Estos consensos son pocos pero no menores. En realidad son el principio de algo que va surgiendo poco a poco. Primero, una nueva cronología que nos invita a ver el periodo no como 1875(76)-1910(11), sino como de circa 1860 a 1880, cuando Díaz deja la presidencia en manos de su hermano de armas, Manuel González.17 Hasta ese momento, la política, la economía, la sociedad no parecen muy distintas de lo que fue toda la segunda mitad del siglo XIX. Pero para 1870 no sólo México sino también el mundo sufrieron una aceleradísima transformación política, demográfica, cultural y social. Por ello es posible distinguir como otro periodo el que va de circa 1880 o principios de la década de 1890 a circa 1914 o 1920, de la llegada al poder de la nueva generación de políticos y tecnócratas cuidados y alimentados por el viejo porfirismo (con una visión de Estado y de nación más clara y con los medios para llevarla a cabo) a fines del siglo XIX occidental. Este último periodo es el del Porfiriato en sentido estricto, e incluiría en un continuo historiográfico su inherente componente: la sublevación maderista y el huertismo.

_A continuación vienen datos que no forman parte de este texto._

(** [Math.atan2(y, x)] on finite reals. *)
Definition Math_atan2 (y x : number) : number :=
  if decide (0 < x) then atan (y / x)
  else if decide (x < 0) then
    (if decide (0 <= y) then atan (y / x) + PI else atan (y / x) - PI)
  else if decide (0 < y) then PI / 2
  else if decide (y < 0) then - (PI / 2)
  else 0.

(** [Math.ceil], as an integer. *)
Definition Math_ceil (v : number) : Z := Zceil v.

(** ** utils/vector.ts *)

Record Vec2 := mkVec2 { x : number; y : number }.

Module vec2.

Definition create (x0 y0 : number) : Vec2 := {| x := x0; y := y0 |}.

Definition add (a b : Vec2) : Vec2 :=
  {| x := a.(x) + b.(x); y := a.(y) + b.(y) |}.

Definition sub (a b : Vec2) : Vec2 :=
  {| x := a.(x) - b.(x); y := a.(y) - b.(y) |}.

Definition scale (v : Vec2) (s : number) : Vec2 :=
  {| x := v.(x) * s; y := v.(y) * s |}.

Definition dot (a b : Vec2) : number := a.(x) * b.(x) + a.(y) * b.(y).

Definition length (v : Vec2) : number :=
  sqrt (v.(x) * v.(x) + v.(y) * v.(y)).

Definition lengthSquared (v : Vec2) : number :=
  v.(x) * v.(x) + v.(y) * v.(y).

Definition distance (a b : Vec2) : number := length (sub a b).

Definition normalize (v : Vec2) : Vec2 :=
  let len := length v in
  if decide (len > 1e-10) then scale v (1 / len) else {| x := 0; y := 0 |}.

Definition angle (v : Vec2) : number := Math_atan2 v.(y) v.(x).

Definition fromAngle (angle magnitude : number) : Vec2 :=
  {| x := cos angle * magnitude; y := sin angle * magnitude |}.

Definition perpendicular (v : Vec2) : Vec2 := {| x := - v.(y); y := v.(x) |}.

Definition copy (v : Vec2) : Vec2 := {| x := v.(x); y := v.(y) |}.

Definition zero : Vec2 := {| x := 0; y := 0 |}.

Definition distanceSquared (a b : Vec2) : number := lengthSquared (sub a b).

Definition rotate (v : Vec2) (angle : number) : Vec2 :=
  let cos := cos angle in
  let sin := sin angle in
  {| x := v.(x) * cos - v.(y) * sin; y := v.(x) * sin + v.(y) * cos |}.

Definition lerp (a b : Vec2) (t : number) : Vec2 :=
  {| x := a.(x) + (b.(x) - a.(x)) * t; y := a.(y) + (b.(y) - a.(y)) * t |}.

Definition clampLength (v : Vec2) (maxLength : number) : Vec2 :=
  let len := length v in
  if decide (len > maxLength /\ len > 1e-10) then scale v (maxLength / len) else v.

End vec2.
(** * Room state synchronisation of ddd-dice-sync (netlify/functions/sync.js)

    Shallow embedding of the player-management variant of the serverless
    [Room] class and of its request handlers, and of the polling loop of
    the browser client [DDDSyncClient].

    Conventions of the model:
    - every [new Date()] / [Date.now()] taken while one request is served is
      the same instant [now : Z] (milliseconds);
    - a JS [Map] is an association list with the JS semantics: [set] on an
      existing key keeps its position, on a new key appends, [delete] removes,
      iteration is in list order;
    - the message [id] ([Date.now() + Math.random()]) is not read anywhere
      and is not modelled. *)

From Stdlib Require Import String List ZArith Bool Lia.
Import ListNotations.


(** ** JS [Map] as an insertion-ordered association list *)

Section JsMap.
Context {V : Type}.

Fixpoint map_get (k : string) (m : list (string * V)) : option V :=
  match m with
  | [] => None
  | (k', v) :: t => if String.eqb k k' then Some v else map_get k t
  end.

Definition map_has (k : string) (m : list (string * V)) : bool :=
  match map_get k m with Some _ => true | None => false end.

Definition map_delete (k : string) (m : list (string * V)) : list (string * V) :=
  filter (fun kv => negb (String.eqb k (fst kv))) m.

Fixpoint map_set (k : string) (v : V) (m : list (string * V)) : list (string * V) :=
  match m with
  | [] => [(k, v)]
  | (k', v') :: t =>
      if String.eqb k k' then (k, v) :: t else (k', v') :: map_set k v t
  end.

Definition map_values (m : list (string * V)) : list V := map snd m.

Definition map_keys (m : list (string * V)) : list string := map fst m.
End JsMap.

(** ** Data *)

(** A player object as sent by the client, after the server's spread
    [{...playerData, sessionId, isActive, lastUpdated}]. *)
Record Player := mkPlayer {
  pname : string;
  pIsActive : bool;
  pSessionId : option string;
  pLastUpdated : option Z
}.

(** The JS value handed to [updatePlayerData] as [playersArray]: an array,
    a single player object, or [null]/[undefined]. *)
Inductive PlayersArg :=
| PArr (ps : list Player)
| PObj (p : Player)
| PNull.

Record Participant := mkParticipant {
  joinedAt : Z;
  lastSeen : Z
}.

Record TimerState := mkTimerState {
  isRunning : bool;
  remainingTime : Z;
  duration : Z;
  startTime : option Z;
  lastUpdatedBy : option string;
  lastUpdatedAt : option Z
}.

Inductive Payload :=
| DiceRoll (values : list Z)
| TimerSync (t : TimerState)
| PlayersUpdate (players : list Player).

Record Message := mkMessage {
  payload : Payload;
  fromSession : string;
  timestamp : Z
}.

Definition msg_type (m : Message) : string :=
  match payload m with
  | DiceRoll _ => "dice-roll"%string
  | TimerSync _ => "timer-sync"%string
  | PlayersUpdate _ => "players-update"%string
  end.

Record Room := mkRoom {
  id : string;
  participants : list (string * Participant);
  currentDiceValues : option (list Z);
  timerState : TimerState;
  players : list (string * list Player);
  messages : list Message;
  createdAt : Z;
  lastActivity : Z
}.

Definition set_participants (ps : list (string * Participant)) (r : Room) : Room :=
  mkRoom (id r) ps (currentDiceValues r) (timerState r) (players r)
         (messages r) (createdAt r) (lastActivity r).
Definition set_players (pl : list (string * list Player)) (r : Room) : Room :=
  mkRoom (id r) (participants r) (currentDiceValues r) (timerState r) pl
         (messages r) (createdAt r) (lastActivity r).
Definition set_messages (ms : list Message) (r : Room) : Room :=
  mkRoom (id r) (participants r) (currentDiceValues r) (timerState r) (players r)
         ms (createdAt r) (lastActivity r).
Definition set_dice (d : option (list Z)) (r : Room) : Room :=
  mkRoom (id r) (participants r) d (timerState r) (players r)
         (messages r) (createdAt r) (lastActivity r).
Definition set_timer (t : TimerState) (r : Room) : Room :=
  mkRoom (id r) (participants r) (currentDiceValues r) t (players r)
         (messages r) (createdAt r) (lastActivity r).
Definition touch (now : Z) (r : Room) : Room :=
  mkRoom (id r) (participants r) (currentDiceValues r) (timerState r) (players r)
         (messages r) (createdAt r) now.

(** [new Room(id)] *)
Definition new_room (rid : string) (now : Z) : Room :=
  mkRoom rid [] None (mkTimerState false 0 60 None None None) [] [] now now.

(** [arr.slice(-n)] for [n > 0]: the last [n] elements. *)
Definition slice_last {A} (n : nat) (l : list A) : list A :=
  skipn (length l - n) l.

(** ** Room methods *)

Definition addParticipant (now : Z) (sid : string) (r : Room) : Room :=
  touch now (set_participants (map_set sid (mkParticipant now now) (participants r)) r).

Definition removeParticipant (now : Z) (sid : string) (r : Room) : Room :=
  touch now (set_players (map_delete sid (players r))
                         (set_participants (map_delete sid (participants r)) r)).

Definition count_active (ps : list Player) : nat := length (filter pIsActive ps).

Definition getPlayerData (r : Room) : list Player := concat (map_values (players r)).

Definition getActivePlayerCount (r : Room) : nat := count_active (getPlayerData r).

(** [updatePlayerData(sessionId, playersArray)]; the guard
    [playersArray && playersArray.length > 0] is false for a single object
    ([obj.length] is [undefined]) and for [null]/[undefined]. *)
Definition updatePlayerData (now : Z) (sid : string) (arg : PlayersArg) (r : Room) : Room :=
  let players1 := map_delete sid (players r) in
  let players2 :=
    match arg with
    | PArr ps =>
        if Nat.ltb 0 (length ps) then
          let activePlayersFromOtherSessions :=
            count_active (concat (map_values players1)) in
          let updatedPlayers :=
            map (fun playerData =>
                   mkPlayer (pname playerData)
                            (Nat.ltb activePlayersFromOtherSessions 4
                             || pIsActive playerData)
                            (Some sid) (Some now)) ps in
          map_set sid updatedPlayers players1
        else players1
    | PObj _ | PNull => players1
    end in
  touch now (set_players players2 r).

Proponemos ésta no como la nueva cronología que el Porfiriato requiere, sino como una de las muchas nuevas maneras de contar el tiempo que van surgiendo a partir de nuevas visiones y estudios.18

Segundo, para entender la economía y la política del Porfiriato, poco a poco se va haciendo indispensable una moral “democraticofílica” menos maniquea. Es decir, el hecho de no ser Inglaterra o Estados Unidos ha dictado nuestras visiones de lo que no llegó a ser la economía y política del Pofiriato. Poco a poco surgen las historias de lo que sí fue el Porfiriato y gradualmente va saliendo a la luz una imagen descompuesta que si bien no nos deja ver un retrato fijo como el que solíamos tener —el Porfiriato, la dictadura no democrática, el atraso, la dominación tradicional y patrimonialista—, nos deshace la mera idea de la existencia de esa imagen no sólo en México sino también en el mundo occidental.19 Poco a poco el Porfiriato va adquiriendo el nombre que merece: la historia del primer Estado mexicano, con todos sus problemas y aberraciones. La ausencia de democracia electoral representativa debe ser vista a contraluz de la existencia innegable de lo que hasta ahora han sido consideradas fachadas legalísticas: leyes, elecciones, formas de representatividad.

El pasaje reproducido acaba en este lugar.